Required action —
If a line in the listing contains "Hypothesis", copy it out whole.

Supplied information —
(** The database the order loader starts from: the districts of the warehouses
    [lo] to [hi] with their 3000 customers and the next order number 3001, every
    item in stock, and no orders. *)
Record ready (lo hi : Z) (k : db) : Prop := {
  ready_district : ∀ w d dr, district k !! (w, d) = Some dr →
    lo ≤ w ≤ hi ∧ 1 ≤ d ≤ DIST_PER_WARE ∧ d_next_o_id dr = ORD_PER_DIST + 1 ∧
    is_Some (warehouse k !! w);
  ready_all : ∀ w d, lo ≤ w ≤ hi → 1 ≤ d ≤ DIST_PER_WARE → is_Some (district k !! (w, d));
  ready_customer : ∀ w d c, lo ≤ w ≤ hi → 1 ≤ d ≤ DIST_PER_WARE → 1 ≤ c ≤ CUST_PER_DIST →
    is_Some (customer k !! (w, d, c));
  ready_orders : ∀ w d o, order_absent k w d o;
  ready_stock : stocked k;
}.

Section filled.
Context (k b : db) (lo hi : Z).
Hypothesis Hk : ready lo hi k.
Hypothesis Hf : filled k (λ w d, lo ≤ w ≤ hi ∧ 1 ≤ d ≤ DIST_PER_WARE) b.

(** An order is there exactly when its district and number are in range. *)
Lemma filled_cases w d o :
  (lo ≤ w ≤ hi ∧ 1 ≤ d ≤ DIST_PER_WARE ∧ 1 ≤ o ≤ ORD_PER_DIST ∧
     ∃ p, p ≡ₚ seqZ 1 ORD_PER_DIST ∧ order_loaded p b w d o) ∨
  (¬ (lo ≤ w ≤ hi ∧ 1 ≤ d ≤ DIST_PER_WARE ∧ 1 ≤ o ≤ ORD_PER_DIST) ∧ order_absent b w d o).
Proof.
  destruct Hf as [_ Hall]. destruct (Hall w d) as [Hin Hout].
  destruct (decide (lo ≤ w ≤ hi ∧ 1 ≤ d ≤ DIST_PER_WARE)) as [HD|HD].
  - destruct (Hin HD) as (p & Hp & H1 & H2).
    destruct (decide (1 ≤ o ≤ ORD_PER_DIST)) as [Ho|Ho].
    + left. destruct HD. eauto 10.
    + right. split; [tauto|auto].
  - right. split; [tauto|auto].
Qed.

Lemma filled_orders w d o : is_Some (orders b !! (w, d, o)) ↔
  ∃ dr, district b !! (w, d) = Some dr ∧ 1 ≤ o < d_next_o_id dr.
Proof.
  destruct Hf as [(_ & -> & _) _].
  destruct (filled_cases w d o) as [(Hw & Hd & Ho & p & _ & r & Hr & _)|[Hn (A & _)]].
  - rewrite Hr. split; [|done]. intros _. destruct (ready_all _ _ _ Hk w d Hw Hd) as [dr Hdr].
    destruct (ready_district _ _ _ Hk _ _ _ Hdr) as (_ & _ & He & _). exists dr. rewrite He.
    split; [done|lia].
  - rewrite A. split; [by intros [? ?]|]. intros (dr & Hdr & Ho).
    destruct (ready_district _ _ _ Hk _ _ _ Hdr) as (? & ? & He & _). rewrite He in Ho.
    destruct Hn. split_and!; lia.
Qed.

Lemma filled_new w d o : (w, d, o) ∈ new_orders b ↔
  ∃ r, orders b !! (w, d, o) = Some r ∧ o_carrier_id r = None.
Proof.
  destruct (filled_cases w d o) as [(_ & _ & _ & p & _ & r & Hr & _ & _ & Hc & Hn & _)|
    [_ (A & B & _)]].
  - rewrite Hn, Hr. naive_solver.
  - split; [done|]. rewrite A. by intros (? & ? & _).
Qed.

Exercise answer —
Hypothesis Hk : ready lo hi k.
Hypothesis Hf : filled k (λ w d, lo ≤ w ≤ hi ∧ 1 ≤ d ≤ DIST_PER_WARE) b.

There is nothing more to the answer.